31Simultaneamente, o dia de Império fornece um quadro propício ao sublinhar das diferenças inter-freguesias, tal como estas se expressam na estrutura ritual dos Impérios. De facto, embora se integrem no modelo genérico de Impérios prevalecente na ilha de Santa Maria, os Impérios de Santa Bárbara apresentam um certo número de diferenças em relação aos Impérios das restantes freguesias da Ilha. Essas diferenças são particularmente acentuadas em relação às freguesias da metade oeste da Ilha — Vila, São Pedro e Almagreira — e começam por dizer respeito à organização da vertente religiosa dos festejos. Assim, nessas freguesias, a coroação, em vez de incidir sobre o imperador, incide sobre uma criança, o menino ou menina da mesa, geralmente um filho (ou uma filha) do imperador, de idade compreendida entre os quatro e os oito anos de idade. A organização dos cortejos processa-se também de forma diferente, designadamente no tocante às posições relativas e funções dos ajudantes grados. Por outro lado, na Vila, generalizou-se o costume de colocar à cabeça do cortejo que leva o Império para a copeira um conjunto de estandartes do Espírito Santo e de pequenas Coroas do Espírito Santo transportadas por grupos de três a quatro meninas ou raparigas vestidas de branco.
32Certos aspectos da vertente alimentar dos Impérios apresentam também, nas freguesias da metade oeste, uma estruturação diferente. É o que se passa, em primeiro lugar, com a composição culinária das Sopas do Espírito Santo. Estas, em vez de serem temperadas com hortelã e canela, são temperadas com endro. Parecendo insignificante, este pequeno detalhe é extremamente valorizado pelas pessoas. Em Santa Bárbara é frequente ouvir-se comentários desvalorizadores do tempero usado nas freguesias da Vila, terminando invariavelmente na afirmação da superioridade das Sopas da Serra: «são mais saborosas», «o endro não dá tanto sabor», etc…

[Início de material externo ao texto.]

Record inv (n : Z) s : Prop := {
  inv_length : Z.of_nat (length (lab s)) = rows im * columns im;
  inv_wf : wf label_max (eq_trees s);
  inv_size : labels_size (eq_trees s) = cap;
  inv_bg : forall p, within p -> index p < n -> fg p = false -> label_at s p = 0;
  inv_fg : forall p, within p -> index p < n -> fg p = true ->
    1 <= label_at s p < next_free (eq_trees s);
  inv_sound : forall p q, within p -> within q -> index p < n -> index q < n ->
    fg p = true -> fg q = true -> root_at s p = root_at s q -> linked p q;
  inv_complete : forall p q, within p -> within q -> index p < n -> index q < n ->
    fg p = true -> fg q = true -> adjacent conn p q -> root_at s p = root_at s q;
  inv_used : forall l, 1 <= l < next_free (eq_trees s) ->
    exists p, within p /\ index p < n /\ fg p = true /\ label_at s p = l;
  inv_makers : next_free (eq_trees s) = 1 + makers (Z.to_nat n) }.

Lemma fg_within p : fg p = true -> within p.
Proof.
  unfold fg, px. case_decide; [done|]. by rewrite Hzero.
Qed.

Lemma makers_step p : within p ->
  makers (Z.to_nat (index p + 1)) = makers (Z.to_nat (index p)) + (if maker p then 1 else 0).
Proof.
  intros Hp. pose proof (index_range im p Hp). unfold Labelling.makers.
  replace (Z.to_nat (index p + 1)) with (Datatypes.S (Z.to_nat (index p))) by lia.
  rewrite seq_S, filter_app, length_app, Nat.add_0_l. cbn [filter list_filter].
  rewrite pixel_index by done. case_decide as D; [rewrite D|apply not_true_is_false in D; rewrite D];
    cbn; lia.
Qed.

Lemma makers_mono n m : (n <= m)%nat -> makers n <= makers m.
Proof.
  intros Hle. unfold Labelling.makers. replace m with (n + (m - n))%nat by lia.
  rewrite seq_app, filter_app, length_app. lia.
Qed.

Lemma index_before q p n : within q -> within p -> index p = n -> index q < n + 1 -> q <> p -> index q < n.
Proof.
  intros Hq Hp E Hlt Hne. assert (index q <> index p); [|lia].
  intros E'. by apply Hne, (position_index_inj im).
Qed.

(** Writing the label of the pixel with index [n]. *)
Lemma label_write n l s p : inv n s -> within p -> index p = n ->
  forall q, within q -> default 0 (<[Z.to_nat n := l]> (lab s) !! Z.to_nat (index q)) =
    if decide (q = p) then l else label_at s q.
Proof.
  intros I Hp E q Hq. pose proof (index_range im p Hp). pose proof (index_range im q Hq).
  pose proof (inv_length _ _ I). case_decide as D.
  - subst q. rewrite E, list_lookup_insert_eq by lia. done.
  - rewrite list_lookup_insert_ne; [done|]. intros E'. apply D.
    apply (position_index_inj im); [done|done|lia].
Qed.

Lemma step_bg n s p : inv n s -> within p -> index p = n -> fg p = false ->
  inv (n + 1) (mk_scan (<[Z.to_nat n := 0]> (lab s)) (eq_trees s)).
Proof.
  intros I Hp E Hbg. pose proof (label_write n 0 s p I Hp E) as Hw. pose proof I as [].
  assert (forall q, within q -> index q < n + 1 -> fg q = true -> index q < n /\ q <> p) as Hlt.
  { intros q Hq Hi Hf. assert (q <> p) by congruence. split; [|done]. by apply (index_before q p). }
  constructor; cbn [lab eq_trees]; [by rewrite length_insert|done|done|..].
  - intros q Hq Hi Hf. rewrite Hw by done. case_decide; [done|]. apply inv_bg0; [done| |done].
    by apply (index_before q p).
  - intros q Hq Hi Hf. destruct (Hlt q Hq Hi Hf). rewrite Hw, decide_False by done. by apply inv_fg0.
  - intros q q' Hq Hq' Hi Hi' Hf Hf'.
    destruct (Hlt q Hq Hi Hf), (Hlt q' Hq' Hi' Hf'). rewrite !Hw, !decide_False by done. by apply inv_sound0.
  - intros q q' Hq Hq' Hi Hi' Hf Hf'.
    destruct (Hlt q Hq Hi Hf), (Hlt q' Hq' Hi' Hf'). rewrite !Hw, !decide_False by done. by apply inv_complete0.
  - intros l Hl. destruct (inv_used0 l Hl) as (q & Hq & Hi & Hf & <-). exists q.
    do 2 (split; [done || lia|]). split; [done|]. rewrite Hw by done. rewrite decide_False; [done|congruence].
  - rewrite <- E, makers_step by done. unfold Labelling.maker. rewrite Hbg. cbn. rewrite E. lia.
Qed.

(** The pixel joins the trees of its earlier neighbours [x] and [y], which cover those of
    all its earlier neighbours. *)
Lemma step_join n s p x y m l t' : inv n s -> within p -> index p = n -> fg p = true ->
  x ∈ earlier conn p -> fg x = true -> y ∈ earlier conn p -> fg y = true ->
  wf label_max t' -> next_free t' = next_free (eq_trees s) ->
  labels_size t' = labels_size (eq_trees s) ->
  m = root_at s x \/ m = root_at s y ->
  (forall k, 0 <= k < next_free (eq_trees s) ->
     root t' k = joined (root_at s x) (root_at s y) m (root (eq_trees s) k)) ->
  1 <= l < next_free t' -> root t' l = m ->
  (forall z, z ∈ earlier conn p -> fg z = true ->
     root_at s z = root_at s x \/ root_at s z = root_at s y) ->
  inv (n + 1) (mk_scan (<[Z.to_nat n := l]> (lab s)) t').
Proof.
  intros I Hp E Hf Hx Hfx Hy Hfy Hwf Hnext Hsize Hm Hroot Hl Hrl Hall.
  pose proof (label_write n l s p I Hp E) as Hw. pose proof I as [].
  assert (forall z, z ∈ earlier conn p -> fg z = true -> within z /\ index z < n /\ linked p z) as Hearly.
  { intros z Hz Hfz. pose proof (fg_within z Hfz) as Hwz.
    destruct (earlier_spec im conn p z Hp Hwz Hz) as [Hadj Hlt]. split; [done|]. split; [lia|].
    by apply rtc_once. }
  (* the tree of a pixel that was in one of the trees of [x] and [y] *)
  assert (forall q, within q -> index q < n -> fg q = true ->
    root_at s q = root_at s x \/ root_at s q = root_at s y -> linked p q) as Hjoin.
  { intros q Hq Hi Hfq [Ex|Ey].
    - destruct (Hearly x Hx Hfx) as (? & ? & ?). trans x; [done|]. by apply inv_sound0.
    - destruct (Hearly y Hy Hfy) as (? & ? & ?). trans y; [done|]. by apply inv_sound0. }
  set (s' := mk_scan _ _).
  assert (forall q, within q -> index q < n -> fg q = true ->
    root_at s' q = joined (root_at s x) (root_at s y) m (root_at s q)) as Hold.
  { intros q Hq Hi Hfq. subst s'. cbn [lab eq_trees]. rewrite Hw by done.
    rewrite decide_False by (intros ->; lia). apply Hroot. pose proof (inv_fg0 q Hq Hi Hfq). lia. }
  assert (root_at s' p = m) as Hnew.
  { subst s'. cbn [lab eq_trees]. rewrite Hw, decide_True by done. done. }
  assert (forall q, within q -> index q < n -> fg q = true -> root_at s' q = m <->
    root_at s q = root_at s x \/ root_at s q = root_at s y) as Hm'.
  { intros q Hq Hi Hfq. rewrite Hold by done. unfold joined. case_decide as D; [tauto|].
    split; [|tauto]. intros Em. exfalso. apply D. destruct Hm as [Hm|Hm]; rewrite <- Hm; auto. }
  constructor.
  - subst s'. cbn. by rewrite length_insert.
  - done.
  - subst s'. cbn. congruence.
  - intros q Hq Hi Hfq. subst s'. cbn [lab]. rewrite Hw by done. case_decide; [congruence|].
    apply inv_bg0; [done| |done]. by apply (index_before q p).
  - intros q Hq Hi Hfq. subst s'. cbn [lab eq_trees]. rewrite Hw by done.
    case_decide; [done|]. rewrite Hnext. apply inv_fg0; [done| |done]. by apply (index_before q p).
  - intros q q' Hq Hq' Hi Hi' Hfq Hfq' Er.
    destruct (decide (q = p)) as [->|Hqp], (decide (q' = p)) as [->|Hqp'].
    + constructor.
    + rewrite Hnew in Er. apply Hjoin; [done|by apply (index_before q' p)|done|].
      apply Hm'; [done|by apply (index_before q' p)|done|done].
    + rewrite Hnew in Er. symmetry. apply Hjoin; [done|by apply (index_before q p)|done|].
      apply Hm'; [done|by apply (index_before q p)|done|done].
    + assert (index q < n) by (by apply (index_before q p)).
      assert (index q' < n) by (by apply (index_before q' p)).
      destruct (decide (root_at s' q = m)) as [Em|Em].
      * trans p; [symmetry|]; apply Hjoin; try done; apply Hm'; try done. congruence.
      * assert (root_at s' q' <> m) as Em' by congruence.
        rewrite !Hold in Er by done. unfold joined in Er.
        rewrite Hm' in Em, Em' by done. rewrite !decide_False in Er by done. by apply inv_sound0.
  - intros q q' Hq Hq' Hi Hi' Hfq Hfq' Hadj.
    destruct (decide (q = p)) as [->|Hqp], (decide (q' = p)) as [->|Hqp'].
    + done.
    + assert (index q' < n) by (by apply (index_before q' p)).
      rewrite Hnew. symmetry. apply Hm'; [done|done|done|]. apply Hall; [|done].
      apply (adjacent_earlier im); [done|done|lia|done].
    + assert (index q < n) by (by apply (index_before q p)).
      rewrite Hnew. apply Hm'; [done|done|done|]. apply Hall; [|done].
      apply (adjacent_earlier im); [done|done|lia|by apply adjacent_sym].
    + assert (index q < n) by (by apply (index_before q p)).
      assert (index q' < n) by (by apply (index_before q' p)).
      rewrite !Hold by done. f_equal. by apply inv_complete0.
  - intros k Hk. destruct (inv_used0 k) as (q & Hq & Hi & Hfq & <-); [subst s'; cbn in Hk; lia|].
    exists q. do 2 (split; [done || lia|]). split; [done|]. subst s'. cbn [lab]. rewrite Hw by done.
    rewrite decide_False; [done|intros ->; lia].
  - rewrite <- E, makers_step by done. unfold Labelling.maker. rewrite Hf.
    replace (forallb _ _) with false; [subst s'; cbn; rewrite E; lia|]. symmetry.
    apply not_true_is_false. rewrite forallb_forall. intros Hnone.
    specialize (Hnone x (proj1 (list_elem_of_In _ _) Hx)). by rewrite Hfx in Hnone.
Qed.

33A retribuição das ofertas feitas ao imperador no quadro da irmandade, processa-se também de forma distinta, compreendendo três tipos principais de contra-prestações: as flores ou pensões, as bandejas e os tabuleiros. As flores ou pensões retribuem as ofertas feitas em pães de mesa e roscas — ou em valor monetário equivalente — e constam de uma posta de carne pequena e de um brindeiro, ou de um pão de trigo. As bandejas correspondem a ofertas intermédias e são integradas por uma posta de carne ligeiramente maior, uma rosquilha de massa sovada — ou um pão de mesa pequeno — e um brindeiro. Finalmente, os tabuleiros retribuem as ofertas maiores — sendo também distribuídos aos ajudantes — e constam de uma posta de carne grande, de duas rosquilhas pequenas — ou de dois pães de mesa pequenos — de um pão leve e de um prato de biscoitos. Algumas das sequências alimentares de dia de Império apresentam também uma estrutura diferente. Assim, o ritual de abertura da mesa é enriquecido por uma cerimónia inédita, centrada justamente no(a) menino(a) da mesa. Antes de se iniciarem as primeiras distribuições de massa sovada e vinho, é-lhe servida no teatro uma pequena refeição cerimonial. Essa refeição consta de Sopas do Espírito Santo, água e três fatias de pão de trigo e é servida pelo trinchante que dá ele próprio de comer ao menino da mesa-, no fim deve também lavar-lhe as mãos. As distribuições de massa sovada e vinho características de dia de Império estruturam-se também de uma forma diferente. Em primeiro lugar, a entrega de pães de mesa e roscas no teatro, não é objecto, como em Santa Bárbara, de qualquer cerimonialização. Em segundo lugar, a sua distribuição pública é feita em grande medida directamente no teatro, e não por intermédio de corridas especificamente organizadas para o efeito: estas são muito mais espaçadas e raras. Por outro lado, entre os alimentos distribuídos no teatro, conta-se também o pão leve.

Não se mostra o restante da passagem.